## [THE TASK]
Every line with "schedules" in it should be copied from the data.

## [THE DATA]
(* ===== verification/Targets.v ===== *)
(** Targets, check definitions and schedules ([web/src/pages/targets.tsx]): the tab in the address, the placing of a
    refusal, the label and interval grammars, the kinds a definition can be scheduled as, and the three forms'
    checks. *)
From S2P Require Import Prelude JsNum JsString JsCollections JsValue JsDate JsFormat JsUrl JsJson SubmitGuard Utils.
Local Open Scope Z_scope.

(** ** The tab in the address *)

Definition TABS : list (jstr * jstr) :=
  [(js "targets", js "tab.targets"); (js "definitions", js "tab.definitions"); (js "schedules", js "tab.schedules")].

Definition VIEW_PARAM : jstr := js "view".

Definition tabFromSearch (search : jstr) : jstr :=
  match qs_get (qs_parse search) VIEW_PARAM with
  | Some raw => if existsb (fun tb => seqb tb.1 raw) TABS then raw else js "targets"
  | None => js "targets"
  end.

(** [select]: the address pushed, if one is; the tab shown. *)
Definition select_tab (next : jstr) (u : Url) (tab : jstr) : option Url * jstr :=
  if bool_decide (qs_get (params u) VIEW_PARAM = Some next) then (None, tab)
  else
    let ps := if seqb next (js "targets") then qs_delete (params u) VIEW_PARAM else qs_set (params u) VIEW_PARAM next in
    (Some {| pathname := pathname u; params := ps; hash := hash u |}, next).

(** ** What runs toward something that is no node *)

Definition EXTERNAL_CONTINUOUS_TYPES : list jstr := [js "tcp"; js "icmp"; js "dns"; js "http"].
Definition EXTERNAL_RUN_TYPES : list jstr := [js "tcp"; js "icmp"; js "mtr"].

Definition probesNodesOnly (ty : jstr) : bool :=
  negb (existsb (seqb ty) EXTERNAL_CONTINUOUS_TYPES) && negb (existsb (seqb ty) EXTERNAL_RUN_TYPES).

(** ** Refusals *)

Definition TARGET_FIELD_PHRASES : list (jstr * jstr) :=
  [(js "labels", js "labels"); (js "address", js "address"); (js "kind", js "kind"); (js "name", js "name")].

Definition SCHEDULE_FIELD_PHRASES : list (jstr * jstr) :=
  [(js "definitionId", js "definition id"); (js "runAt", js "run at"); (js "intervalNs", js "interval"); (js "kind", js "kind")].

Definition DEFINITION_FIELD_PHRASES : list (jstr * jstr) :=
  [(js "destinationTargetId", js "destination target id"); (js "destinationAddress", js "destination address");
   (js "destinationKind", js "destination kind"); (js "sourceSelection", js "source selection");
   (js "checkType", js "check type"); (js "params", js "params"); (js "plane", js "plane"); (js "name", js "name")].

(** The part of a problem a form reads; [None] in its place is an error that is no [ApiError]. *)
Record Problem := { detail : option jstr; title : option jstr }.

--

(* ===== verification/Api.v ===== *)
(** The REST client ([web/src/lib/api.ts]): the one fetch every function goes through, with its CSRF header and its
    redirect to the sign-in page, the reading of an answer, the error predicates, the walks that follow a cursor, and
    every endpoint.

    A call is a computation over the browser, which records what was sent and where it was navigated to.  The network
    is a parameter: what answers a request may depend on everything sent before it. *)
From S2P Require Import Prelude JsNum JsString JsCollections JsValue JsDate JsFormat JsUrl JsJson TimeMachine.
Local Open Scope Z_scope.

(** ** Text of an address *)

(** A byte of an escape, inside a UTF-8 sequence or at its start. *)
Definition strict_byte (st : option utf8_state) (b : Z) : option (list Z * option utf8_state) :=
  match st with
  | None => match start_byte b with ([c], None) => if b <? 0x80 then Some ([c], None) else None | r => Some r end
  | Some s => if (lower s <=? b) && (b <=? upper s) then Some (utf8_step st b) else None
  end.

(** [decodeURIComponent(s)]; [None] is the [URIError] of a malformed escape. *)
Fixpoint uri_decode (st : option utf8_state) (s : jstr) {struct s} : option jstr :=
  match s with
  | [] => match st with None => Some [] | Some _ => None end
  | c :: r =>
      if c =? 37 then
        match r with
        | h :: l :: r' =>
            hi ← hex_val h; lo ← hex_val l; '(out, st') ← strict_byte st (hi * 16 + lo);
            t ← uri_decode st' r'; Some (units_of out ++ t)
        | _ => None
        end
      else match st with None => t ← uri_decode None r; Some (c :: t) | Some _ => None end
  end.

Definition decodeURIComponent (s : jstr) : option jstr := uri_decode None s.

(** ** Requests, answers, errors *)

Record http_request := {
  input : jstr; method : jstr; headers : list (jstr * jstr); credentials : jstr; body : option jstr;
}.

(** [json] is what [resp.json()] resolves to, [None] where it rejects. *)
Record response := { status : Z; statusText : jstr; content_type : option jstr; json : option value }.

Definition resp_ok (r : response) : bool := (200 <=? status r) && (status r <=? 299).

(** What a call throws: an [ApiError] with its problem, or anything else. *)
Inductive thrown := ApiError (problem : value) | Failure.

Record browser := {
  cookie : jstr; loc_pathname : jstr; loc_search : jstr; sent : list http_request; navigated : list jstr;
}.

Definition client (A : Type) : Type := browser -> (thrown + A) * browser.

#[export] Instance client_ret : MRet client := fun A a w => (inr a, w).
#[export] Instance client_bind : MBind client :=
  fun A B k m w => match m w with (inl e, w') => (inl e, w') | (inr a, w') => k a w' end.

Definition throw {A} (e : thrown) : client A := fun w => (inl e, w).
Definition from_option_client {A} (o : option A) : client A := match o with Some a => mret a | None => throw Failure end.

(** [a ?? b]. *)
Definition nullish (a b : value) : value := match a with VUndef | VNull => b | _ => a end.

## [WRITTEN ANSWER]
(** Targets, check definitions and schedules ([web/src/pages/targets.tsx]): the tab in the address, the placing of a
  [(js "targets", js "tab.targets"); (js "definitions", js "tab.definitions"); (js "schedules", js "tab.schedules")].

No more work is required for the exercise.